The barrier to entry is higher. Engineers need Python fluency, not just familiarity. Code reviews require understanding Python idioms, not just YAML structure. The ecosystem of pre-built integrations is smaller.
When to choose: Teams with strong Python skills; complex automation logic that fits poorly in playbooks; high-performance requirements; custom integration with internal systems.
When it becomes a constraint: Teams without Python depth; environments where readability and accessibility for non-specialists matter; quick-start scenarios where Ansible’s rich module library accelerates delivery.
The practical position
Most organisations start with Ansible and extend with Python where Ansible’s limitations create friction. This is a reasonable trajectory. The important principle is not to build a custom abstraction layer on top of either framework — the temptation to create an internal DSL or a “better Ansible” is reliably a path to a multi-year maintenance burden.
Both Ansible and Nornir are execution engines in the intent-based model, not design tools. They take structured data from the source of truth and produce configuration from templates. At that level of abstraction, the choice between them is primarily about team skills and logic complexity.

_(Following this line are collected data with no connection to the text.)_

(** * firebase_functions: params and the manifest serializer

    A shallow embedding of [firebase_functions/params.py] (the expression
    algebra, the typed params and the process-wide registry) and of
    [firebase_functions/private/manifest.py] (the conversion of a manifest
    tree into plain nested mappings), followed by the properties that the
    design document states about them.

    Conventions.
    - A Python [str] is a [string]; its characters are bytes, so that a
      non-ASCII text is its UTF-8 encoding (byte order and code point order
      agree on it).
    - [os.environ] is a finite map from names to strings; the registry
      [_params] is a finite map from names to param objects.
    - A call that may raise returns a [result]; a call that also writes the
      registry returns the [result] together with the registry it leaves
      behind, because a raised exception does not undo earlier writes.
    - The generic parameter [_T] ranges over the five types the source
      constrains it to; [denote] gives the Rocq type of each. *)

From Stdlib Require Import ZArith String Ascii List DecimalString.
From Stdlib Require Import PrimFloat SpecFloat FloatOps Uint63.
From stdpp Require Import base option gmap strings list.

Open Scope string_scope.
Set Warnings "-register-all".

(** ** The Python runtime *)

Module Py.

(** The two exception classes the sources raise. *)
Inductive exn : Type :=
| ValueError (msg : string)
| NotImplementedError (msg : string).

Inductive result (A : Type) : Type :=
| Ok (a : A)
| Raise (e : exn).
Arguments Ok {A} a.
Arguments Raise {A} e.

Definition bind {A B} (m : result A) (k : A -> result B) : result B :=
  match m with
  | Ok a => k a
  | Raise e => Raise e
  end.

(** The type variable [_T = TypeVar("_T", str, int, float, bool, list)]. *)
Inductive ty : Type := TStr | TInt | TFloat | TBool | TList.

Definition denote (t : ty) : Type :=
  match t with
  | TStr => string
  | TInt => Z
  | TFloat => float
  | TBool => bool
  | TList => list string
  end.

(** The builtins whose behaviour belongs to the interpreter and not to
    this code base: [int(s)], [float(s)], [str(f)] of a float and
    [str(l)] of a list.  Everything proved below holds for each of
    their implementations. *)
Class Runtime : Type := {
  py_int : string -> result Z;
  py_float : string -> result float;
  py_str_float : float -> string;
  py_str_list : list string -> string
}.

Definition dquote : string := String "034"%char EmptyString.
(** X6 on two types, and on the two channels of one type. *)
Lemma independent_calls_on_reference_table :
  (fst (GetSequence "E32" "A"
          (snd (GetSequence "E31" "A" (Ref.world Cases.twoTypes))))
   = fst (GetSequence "E32" "A" (Ref.world Cases.twoTypes)) /\
   fst (GetSequence "E31" "A"
          (snd (GetSequence "E32" "A" (Ref.world Cases.twoTypes))))
   = fst (GetSequence "E31" "A" (Ref.world Cases.twoTypes))) /\
  (fst (GetSequence "E32" "B"
          (snd (GetSequence "E32" "A" (Ref.world Cases.twoTypes))))
   = fst (GetSequence "E32" "B" (Ref.world Cases.twoTypes)) /\
   fst (GetSequence "E32" "A"
          (snd (GetSequence "E32" "B" (Ref.world Cases.twoTypes))))
   = fst (GetSequence "E32" "A" (Ref.world Cases.twoTypes))).
Proof.
  assert (Hfirst0 : firstMatch (Ref.table Cases.twoTypes) "E31" 0).
  { split; [cbn; lia |]. split; [reflexivity |]. intros j Hj. lia. }
  assert (Hfirst1 : firstMatch (Ref.table Cases.twoTypes) "E32" 1).
  { split; [cbn; lia |]. split; [reflexivity |].
    intros j Hj. destruct j as [|j]; [reflexivity | lia]. }
  split.
  - apply (independent_calls (fun _ => True) "E31" "A" "NUMERO_1" 0
             "E32" "A" "NUMERO_1" 1 (Ref.world Cases.twoTypes)
             (Ref.table Cases.twoTypes)); try reflexivity; try assumption.
    left. discriminate.
  - apply (independent_calls (fun _ => True) "E32" "A" "NUMERO_1" 1
             "E32" "B" "NUMERO_2" 1 (Ref.world Cases.twoTypes)
             (Ref.table Cases.twoTypes)); try reflexivity; try assumption.
    right. discriminate.
Defined.

(** X8 on the scenario of the specification. *)
Lemma listing_after_call_on_reference_table :
  exists t' i,
    NewFromFile (disk (snd (GetSequence "E32" "A" (Ref.world Ref.scenario))))
    = inl t' /\
    firstMatch t' "E32" i /\
    In (decodeRecord t' i)
      (fst (fst (GetRecordTypes
                   (snd (GetSequence "E32" "A" (Ref.world Ref.scenario)))))) /\
    ("A" = "A" \/ "A" = "a" -> Numero1 (decodeRecord t' i) = 6) /\
    ("A" = "B" \/ "A" = "b" -> Numero2 (decodeRecord t' i) = 6).
Proof.
  apply (listing_shows_issued_number (fun _ => True) "E32" "A"
           (Ref.world Ref.scenario)
           (snd (GetSequence "E32" "A" (Ref.world Ref.scenario)))
           "E320000000006" 6); [| exact I].
  vm_compute. reflexivity.
Defined.

(** ** Starting the [Manager] and checking the service *)

(** X9: [NewManager] succeeds exactly when the log file opens and
    [os.Stat] does not report the table as missing (an error of another
    kind lets it through); it never looks for the index. The [Manager]
    keeps the path given; its index path is the path with a final [.DBF],
    in upper case, replaced by [.CDX], and the path followed by [.CDX]
    when it does not end so. *)
Theorem NewManager_paths fs path :
  match NewManager fs path with
  | inl m =>
      openLog fs = None /\ IsNotExist (stat fs path) = false /\
      dbfPath m = path /\
      (forall stem, path = stem +:+ ".DBF" -> cdxPath m = stem +:+ ".CDX") /\
      (Strings.HasSuffix path ".DBF" = false -> cdxPath m = path +:+ ".CDX")
  | inr (ErrLogFile e) => openLog fs = Some e
  | inr (ErrNoDBF missing) =>
      missing = path /\ openLog fs = None /\ stat fs path = StatNotExist
  | inr (ErrNoCDX _) => False
  end.
Proof.
  unfold NewManager. destruct (openLog fs) as [e |]; [reflexivity |].
  destruct (stat fs path) as [| | e] eqn:Hstat; cbn [IsNotExist];
    try (split; [reflexivity |]; split; [reflexivity |];
         split; [reflexivity |]; split;
         [ intros stem ->; cbn [cdxPath]; now rewrite TrimSuffix_append
         | intros Hsuffix; cbn [cdxPath]; unfold Strings.TrimSuffix;
           now rewrite Hsuffix ]).
  auto.
Qed.

Example NewManager_lower_case :
  NewManager Cases.lowerCase "C:/fac/FAC_PF_M.dbf"
  = inl (mkManager "C:/fac/FAC_PF_M.dbf" "C:/fac/FAC_PF_M.dbf.CDX").
Proof. reflexivity. Qed.

(** X10: a path that the installer's [validateFiles] accepts starts the
    [Manager] when the log file opens, and the index path of the
    [Manager] is the one the installer found. *)
Theorem validated_files_start_the_manager fs path :
  validateFiles fs path = None ->
  openLog fs = None ->
  exists m,
    NewManager fs path = inl m /\ dbfPath m = path /\
    IsNotExist (stat fs (cdxPath m)) = false.
Proof.
  unfold validateFiles, NewManager. intros Hvalid ->.
  destruct (IsNotExist (stat fs path)); [discriminate |].
  destruct (IsNotExist (stat fs (Strings.TrimSuffix path ".DBF" +:+ ".CDX")))
    eqn:Hcdx; [discriminate |].
  eexists. split; [reflexivity |]. split; [reflexivity | exact Hcdx].
Qed.

Lemma validated_files_with_index :
  exists m,
    NewManager Cases.withIndex "C:/fac/FAC_PF_M.DBF" = inl m /\
    dbfPath m = "C:/fac/FAC_PF_M.DBF" /\
    IsNotExist (stat Cases.withIndex (cdxPath m)) = false.
Proof.
  apply (validated_files_start_the_manager Cases.withIndex
           "C:/fac/FAC_PF_M.DBF"); reflexivity.
Defined.
Lemma subsequence_concat_roundtrip_witness :
  ∃ a b c,
    SequenceOps.subsequence
      (Sequence.mk (lit "AUCGN") None None RNA true) 0 2 = Ok a ∧
    SequenceOps.subsequence
      (Sequence.mk (lit "AUCGN") None None RNA true) 2 5 = Ok b ∧
    SequenceOps.concat a b = Ok c ∧ Sequence.bases c = lit "AUCGN".
Proof.
  apply (subsequence_concat_roundtrip
           (Sequence.mk (lit "AUCGN") None None RNA true) 2).
  - split; [discriminate | reflexivity].
  - unfold Sequence.len, lit. simpl. lia.
Defined.
(** ** Transformations of valid sequences *)




Lemma complement_twice (l : str) :
  Forall (λ c, c ∈ VALID_DNA_BASES) l →
  map Sequence.complement_base (map Sequence.complement_base l) = l.
Proof.
  induction 1 as [|c l Hc _ IH]; [reflexivity|].
  cbn [map]. by rewrite (complement_base_involutive c Hc), IH.
Qed.

(** X6: on a valid DNA sequence [reverse_complement] is an involution, and
    complementing the reverse gives the same bases as reversing the
    complement. *)
Theorem reverse_complement_involutive (s : Sequence.t) :
  Sequence.ok s → Sequence.seq_type s = DNA →
  ∃ rc rcrc r cr,
    Sequence.reverse_complement s = Ok rc ∧
    Sequence.reverse_complement rc = Ok rcrc ∧
    Sequence.bases rcrc = Sequence.bases s ∧
    Sequence.reverse s = Ok r ∧ Sequence.complement r = Ok cr ∧
    Sequence.bases cr = Sequence.bases rc.
Proof.
  intros Hok Hty.
  pose proof (ok_complement s Hok Hty) as Hokc.
  pose proof (ok_reverse s Hok) as Hokr.
  pose proof (ok_reverse _ Hokc) as Hokrc.
  assert (Hrc : ∀ x, Sequence.ok x → Sequence.seq_type x = DNA →
            Sequence.reverse_complement x =
              Ok (Sequence.mk
                    (rev (map Sequence.complement_base (Sequence.bases x)))
                    (Sequence.id x) (Sequence.description x) DNA true)).
  { intros x Hx Htx. unfold Sequence.reverse_complement.
    case_decide; [done|]. rewrite complement_ok by done. simpl.
    apply reverse_ok. by apply ok_complement. }
  do 4 eexists. split; [by apply Hrc|].
  split; [apply Hrc; [exact Hokrc | reflexivity]|]. split.
  { simpl. rewrite map_rev, rev_involutive.
    pose proof (ok_bases_Forall s Hok) as Hbs. rewrite Hty in Hbs.
    by apply complement_twice. }
  split; [by apply reverse_ok|].
  split; [apply complement_ok; [exact Hokr | exact Hty]|].
  simpl. by rewrite map_rev.
Qed.
(** * The chat endpoint of the FIFA assistant (src/app/api/chat/route.ts)

    A shallow embedding of the retrieval-augmentation logic of the chat
    route: the content-based URL classifier, the prompt assembler, the
    retrieval orchestrator and the POST handler, followed by the
    properties of these functions. *)

From Stdlib Require Import Strings.String Strings.Ascii Floats.PrimFloat.
From Stdlib Require DecimalFacts DecimalNat.
From stdpp Require Import base option list gmap.

Local Open Scope N_scope.
#[local] Set Warnings "-inexact-float".

(** ** JavaScript strings

    A JavaScript string is a sequence of UTF-16 code units.  Template
    literals and [+] are list concatenation. *)

Module JS.

Definition jsstring := list N.

(** An ASCII literal of the source, one code unit per character. *)
Definition lit (s : string) : jsstring :=
  map N_of_ascii (list_ascii_of_string s).

(** The line feed of a multi-line template literal, and the double
    quote. *)
Definition NL : jsstring := [10].
Definition DQ : jsstring := [34].

(** [s.startsWith(p)] *)
Fixpoint startsWith (s p : jsstring) {struct p} : bool :=
  match p, s with
  | [], _ => true
  | _ :: _, [] => false
  | c :: p', d :: s' => (c =? d) && startsWith s' p'
  end.

(** [s.includes(k)]: [k] occurs in [s] at some position. *)
Fixpoint includes (s k : jsstring) : bool :=
  startsWith s k ||
  match s with
  | [] => false
  | _ :: s' => includes s' k
  end.

(** [parts.join(sep)] on an array of strings. *)
Fixpoint join (sep : jsstring) (parts : list jsstring) : jsstring :=
  match parts with
  | [] => []
  | [p] => p
  | p :: rest => p ++ sep ++ join sep rest
  end.

(** [arr.map((x, index) => f(x, index))], the index counted from [k]. *)
Fixpoint mapi_from {A B} (k : nat) (f : A -> nat -> B) (l : list A) : list B :=
  match l with
  | [] => []
  | x :: l' => f x k :: mapi_from (S k) f l'
  end.

Definition mapi {A B} (f : A -> nat -> B) (l : list A) : list B :=
  mapi_from 0 f l.

(** Decimal rendering of a non-negative integer inside a template
    literal, as [Number.prototype.toString] prints an array index. *)
Fixpoint uint_units (d : Decimal.uint) : jsstring :=
  match d with
  | Decimal.Nil => []
  | Decimal.D0 d' => 48 :: uint_units d'
  | Decimal.D1 d' => 49 :: uint_units d'
  | Decimal.D2 d' => 50 :: uint_units d'
  | Decimal.D3 d' => 51 :: uint_units d'
  | Decimal.D4 d' => 52 :: uint_units d'
  | Decimal.D5 d' => 53 :: uint_units d'
  | Decimal.D6 d' => 54 :: uint_units d'
  | Decimal.D7 d' => 55 :: uint_units d'
  | Decimal.D8 d' => 56 :: uint_units d'
  | Decimal.D9 d' => 57 :: uint_units d'
  end.

Definition numberToString (n : nat) : jsstring :=
  uint_units (Nat.to_uint n).

(** White space and line terminators of ECMAScript, the code units
    that [String.prototype.trim] strips.  All of them lie in the basic
    plane, so each is a single code unit. *)
Definition isWhiteSpace (c : N) : bool :=
  (c =? 9) || (c =? 10) || (c =? 11) || (c =? 12) || (c =? 13) ||
  (c =? 32) || (c =? 160) || (c =? 5760) ||
  ((8192 <=? c) && (c <=? 8202)) ||
  (c =? 8232) || (c =? 8233) || (c =? 8239) || (c =? 8287) ||
  (c =? 12288) || (c =? 65279).

Fixpoint trimStart (s : jsstring) : jsstring :=
  match s with
  | [] => []
  | c :: s' => if isWhiteSpace c then trimStart s' else s
  end.

Definition trimEnd (s : jsstring) : jsstring :=
  rev (trimStart (rev s)).
Lemma memTokens_set_clear_get_witness :
  (forall fs, JObj [("access_token", JStr "tok")] = JObj fs ->
     MemTokens.getProviderTokens
       (MemTokens.setProviderTokens ∅ "u1" "google" (JObj [("access_token", JStr "tok")]) 5) "u1" "google"
       = Some (JObj (obj_set fs "updatedAt" (JNum 5))) /\
     (forall k, k <> "updatedAt" ->
        get (MemTokens.getProviderTokens
               (MemTokens.setProviderTokens ∅ "u1" "google" (JObj [("access_token", JStr "tok")]) 5)
               "u1" "google") k = obj_get fs k) /\
     get (MemTokens.getProviderTokens
            (MemTokens.setProviderTokens ∅ "u1" "google" (JObj [("access_token", JStr "tok")]) 5)
            "u1" "google") "updatedAt" = Some (JNum 5)) /\
  MemTokens.getProviderTokens (MemTokens.clearProviderTokens ∅ "u1" "google") "u1" "google" = None /\
  (("u2", "google") <> ("u1", "google") ->
   MemTokens.getProviderTokens
     (MemTokens.setProviderTokens ∅ "u1" "google" (JObj [("access_token", JStr "tok")]) 5) "u2" "google"
     = MemTokens.getProviderTokens ∅ "u2" "google" /\
   MemTokens.getProviderTokens (MemTokens.clearProviderTokens ∅ "u1" "google") "u2" "google"
     = MemTokens.getProviderTokens ∅ "u2" "google").
Proof.
  apply memTokens_set_clear_get; simpl; intros H; repeat (destruct H as [H|H]; [discriminate|]); exact H.
Defined.

(** X9: the in-memory store keys are not injective: tokens stored for
    user [u:p] and provider [q] are read back for user [u] and provider
    [p:q]. *)
Theorem memTokens_colon_alias (s : MemTokens.store) (u p q : string) (tokens : jval) (t : Z) :
  MemTokens.getProviderTokens (MemTokens.setProviderTokens s (u ++ ":" ++ p) q tokens t) u (p ++ ":" ++ q)
  = MemTokens.getProviderTokens (MemTokens.setProviderTokens s (u ++ ":" ++ p) q tokens t) (u ++ ":" ++ p) q /\
  MemTokens.getProviderTokens (MemTokens.setProviderTokens s (u ++ ":" ++ p) q tokens t) u (p ++ ":" ++ q) <> None.
Proof.
  unfold MemTokens.getProviderTokens, MemTokens.setProviderTokens, MemTokens.key. cbv zeta.
  assert (E : u ++ ":" ++ p ++ ":" ++ q = (u ++ ":" ++ p) ++ ":" ++ q).
  { apply string_eq_list. rewrite !list_ascii_app. simpl. rewrite <- !app_assoc. reflexivity. }
  unfold MemTokens.store in *. rewrite E, lookup_insert_eq. split; [reflexivity|]. discriminate.
Qed.

Lemma key_same_uid (uid p q : string) : p <> q -> MemTokens.key uid p <> MemTokens.key uid q.
Proof. unfold MemTokens.key. intros Hpq E. apply string_app_inj_l, string_app_inj_l in E. auto. Qed.

Lemma mem_set_connected (s : MemTokens.store) (uid p : string) (tokens : jval) (t : Z) :
  exists v, MemTokens.getProviderTokens (MemTokens.setProviderTokens s uid p tokens t) uid p = Some v.
Proof.
  unfold MemTokens.getProviderTokens, MemTokens.setProviderTokens. cbv zeta.
  unfold MemTokens.store in *. rewrite lookup_insert_eq. eexists. reflexivity.
Qed.

Lemma mem_clear_disconnected (s : MemTokens.store) (uid p : string) :
  MemTokens.getProviderTokens (MemTokens.clearProviderTokens s uid p) uid p = None.
Proof.
  unfold MemTokens.getProviderTokens, MemTokens.clearProviderTokens. cbv zeta.
  unfold MemTokens.store in *. rewrite lookup_delete_eq. reflexivity.
Qed.

Lemma mem_other_provider (s : MemTokens.store) (uid p q : string) (tokens : jval) (t : Z) :
  p <> q ->
  MemTokens.getProviderTokens (MemTokens.setProviderTokens s uid p tokens t) uid q
    = MemTokens.getProviderTokens s uid q /\
  MemTokens.getProviderTokens (MemTokens.clearProviderTokens s uid p) uid q
    = MemTokens.getProviderTokens s uid q.
Proof.
  intros Hpq. unfold MemTokens.getProviderTokens, MemTokens.setProviderTokens,
    MemTokens.clearProviderTokens. cbv zeta. unfold MemTokens.store in *.
  rewrite lookup_insert_ne, lookup_delete_ne by (apply key_same_uid; exact Hpq). auto.
Qed.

Category 3: CI/CD Pipelines
Section titled “Category 3: CI/CD Pipelines”The CI/CD pipeline is the governance layer — the automated sequence of checks and approvals through which every proposed change must pass before reaching production. It is not primarily a deployment tool; it is a validation and governance tool that happens to also deploy.
The pipeline design matters as much as the platform choice. A well-designed pipeline on a modest platform is more valuable than a poorly designed pipeline on a sophisticated one.
The options
Section titled “The options”GitLab CI
Tightly integrated with GitLab’s merge request workflow. Self-hosted option available, which matters in regulated environments with data sovereignty requirements. Runner architecture is flexible. The .gitlab-ci.yml format is readable and well-documented. Native support for environments, approvals, and artefact management.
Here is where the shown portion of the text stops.